(Data items)
__________________________________________________

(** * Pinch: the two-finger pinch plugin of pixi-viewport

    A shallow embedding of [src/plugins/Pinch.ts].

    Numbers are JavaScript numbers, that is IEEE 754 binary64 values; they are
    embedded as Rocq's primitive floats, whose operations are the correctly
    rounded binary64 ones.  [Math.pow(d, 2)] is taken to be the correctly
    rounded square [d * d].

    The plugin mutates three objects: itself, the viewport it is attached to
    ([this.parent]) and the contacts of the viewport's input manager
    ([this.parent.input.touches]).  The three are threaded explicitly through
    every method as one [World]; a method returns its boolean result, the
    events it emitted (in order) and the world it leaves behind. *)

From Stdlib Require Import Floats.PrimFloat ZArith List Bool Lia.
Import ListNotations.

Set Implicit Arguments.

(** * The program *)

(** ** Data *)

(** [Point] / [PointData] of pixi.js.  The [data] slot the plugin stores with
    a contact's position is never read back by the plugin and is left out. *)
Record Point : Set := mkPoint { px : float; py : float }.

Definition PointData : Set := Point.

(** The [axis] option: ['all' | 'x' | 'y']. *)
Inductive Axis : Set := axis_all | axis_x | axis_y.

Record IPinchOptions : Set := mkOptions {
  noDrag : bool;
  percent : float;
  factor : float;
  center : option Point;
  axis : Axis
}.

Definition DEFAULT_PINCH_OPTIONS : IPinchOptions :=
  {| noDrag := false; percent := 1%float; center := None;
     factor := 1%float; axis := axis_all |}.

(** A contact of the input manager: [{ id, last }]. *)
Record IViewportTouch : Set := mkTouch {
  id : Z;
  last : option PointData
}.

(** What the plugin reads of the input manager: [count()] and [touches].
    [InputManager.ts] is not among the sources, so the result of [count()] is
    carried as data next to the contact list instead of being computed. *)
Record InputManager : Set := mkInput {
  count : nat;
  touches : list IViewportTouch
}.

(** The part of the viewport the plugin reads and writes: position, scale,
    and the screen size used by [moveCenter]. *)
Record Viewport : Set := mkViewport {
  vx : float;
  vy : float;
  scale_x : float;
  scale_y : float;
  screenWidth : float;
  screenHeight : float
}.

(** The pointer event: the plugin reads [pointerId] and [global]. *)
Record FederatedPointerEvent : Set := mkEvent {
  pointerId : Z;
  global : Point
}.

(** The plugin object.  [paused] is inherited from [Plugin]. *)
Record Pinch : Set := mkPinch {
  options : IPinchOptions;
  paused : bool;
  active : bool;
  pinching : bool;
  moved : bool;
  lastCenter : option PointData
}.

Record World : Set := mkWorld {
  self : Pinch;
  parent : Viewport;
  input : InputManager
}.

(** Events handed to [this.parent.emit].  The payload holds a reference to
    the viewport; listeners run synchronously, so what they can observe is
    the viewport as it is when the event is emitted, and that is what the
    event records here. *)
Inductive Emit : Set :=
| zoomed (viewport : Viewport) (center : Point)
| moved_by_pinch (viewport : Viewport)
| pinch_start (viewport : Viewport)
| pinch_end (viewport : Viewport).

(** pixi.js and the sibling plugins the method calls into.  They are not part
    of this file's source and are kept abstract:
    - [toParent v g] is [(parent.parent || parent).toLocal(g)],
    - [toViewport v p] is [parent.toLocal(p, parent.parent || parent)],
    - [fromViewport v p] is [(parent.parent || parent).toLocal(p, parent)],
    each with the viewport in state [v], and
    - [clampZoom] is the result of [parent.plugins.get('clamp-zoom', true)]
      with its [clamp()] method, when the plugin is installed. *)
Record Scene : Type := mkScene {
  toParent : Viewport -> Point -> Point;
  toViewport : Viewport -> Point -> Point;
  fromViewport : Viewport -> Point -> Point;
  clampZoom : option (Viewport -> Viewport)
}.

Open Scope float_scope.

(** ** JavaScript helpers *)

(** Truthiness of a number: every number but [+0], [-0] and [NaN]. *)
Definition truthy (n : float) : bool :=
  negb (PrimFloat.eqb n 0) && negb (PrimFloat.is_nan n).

__________________________________________________

## TASK OBJECTIVE
Repeat all the records. Match each line exactly.

## RESULT BELOW
(** * Pinch: the two-finger pinch plugin of pixi-viewport

    A shallow embedding of [src/plugins/Pinch.ts].

    Numbers are JavaScript numbers, that is IEEE 754 binary64 values; they are
    embedded as Rocq's primitive floats, whose operations are the correctly
    rounded binary64 ones.  [Math.pow(d, 2)] is taken to be the correctly
    rounded square [d * d].

    The plugin mutates three objects: itself, the viewport it is attached to
    ([this.parent]) and the contacts of the viewport's input manager
    ([this.parent.input.touches]).  The three are threaded explicitly through
    every method as one [World]; a method returns its boolean result, the
    events it emitted (in order) and the world it leaves behind. *)

From Stdlib Require Import Floats.PrimFloat ZArith List Bool Lia.
Import ListNotations.

Set Implicit Arguments.

(** * The program *)

(** ** Data *)

(** [Point] / [PointData] of pixi.js.  The [data] slot the plugin stores with
    a contact's position is never read back by the plugin and is left out. *)
Record Point : Set := mkPoint { px : float; py : float }.

Definition PointData : Set := Point.

(** The [axis] option: ['all' | 'x' | 'y']. *)
Inductive Axis : Set := axis_all | axis_x | axis_y.

Record IPinchOptions : Set := mkOptions {
  noDrag : bool;
  percent : float;
  factor : float;
  center : option Point;
  axis : Axis
}.

Definition DEFAULT_PINCH_OPTIONS : IPinchOptions :=
  {| noDrag := false; percent := 1%float; center := None;
     factor := 1%float; axis := axis_all |}.

(** A contact of the input manager: [{ id, last }]. *)
Record IViewportTouch : Set := mkTouch {
  id : Z;
  last : option PointData
}.

(** What the plugin reads of the input manager: [count()] and [touches].
    [InputManager.ts] is not among the sources, so the result of [count()] is
    carried as data next to the contact list instead of being computed. *)
Record InputManager : Set := mkInput {
  count : nat;
  touches : list IViewportTouch
}.

(** The part of the viewport the plugin reads and writes: position, scale,
    and the screen size used by [moveCenter]. *)
Record Viewport : Set := mkViewport {
  vx : float;
  vy : float;
  scale_x : float;
  scale_y : float;
  screenWidth : float;
  screenHeight : float
}.

(** The pointer event: the plugin reads [pointerId] and [global]. *)
Record FederatedPointerEvent : Set := mkEvent {
  pointerId : Z;
  global : Point
}.

(** The plugin object.  [paused] is inherited from [Plugin]. *)
Record Pinch : Set := mkPinch {
  options : IPinchOptions;
  paused : bool;
  active : bool;
  pinching : bool;
  moved : bool;
  lastCenter : option PointData
}.

Record World : Set := mkWorld {
  self : Pinch;
  parent : Viewport;
  input : InputManager
}.

(** Events handed to [this.parent.emit].  The payload holds a reference to
    the viewport; listeners run synchronously, so what they can observe is
    the viewport as it is when the event is emitted, and that is what the
    event records here. *)
Inductive Emit : Set :=
| zoomed (viewport : Viewport) (center : Point)
| moved_by_pinch (viewport : Viewport)
| pinch_start (viewport : Viewport)
| pinch_end (viewport : Viewport).

(** pixi.js and the sibling plugins the method calls into.  They are not part
    of this file's source and are kept abstract:
    - [toParent v g] is [(parent.parent || parent).toLocal(g)],
    - [toViewport v p] is [parent.toLocal(p, parent.parent || parent)],
    - [fromViewport v p] is [(parent.parent || parent).toLocal(p, parent)],
    each with the viewport in state [v], and
    - [clampZoom] is the result of [parent.plugins.get('clamp-zoom', true)]
      with its [clamp()] method, when the plugin is installed. *)
Record Scene : Type := mkScene {
  toParent : Viewport -> Point -> Point;
  toViewport : Viewport -> Point -> Point;
  fromViewport : Viewport -> Point -> Point;
  clampZoom : option (Viewport -> Viewport)
}.

Open Scope float_scope.

(** ** JavaScript helpers *)

(** Truthiness of a number: every number but [+0], [-0] and [NaN]. *)
Definition truthy (n : float) : bool :=
  negb (PrimFloat.eqb n 0) && negb (PrimFloat.is_nan n).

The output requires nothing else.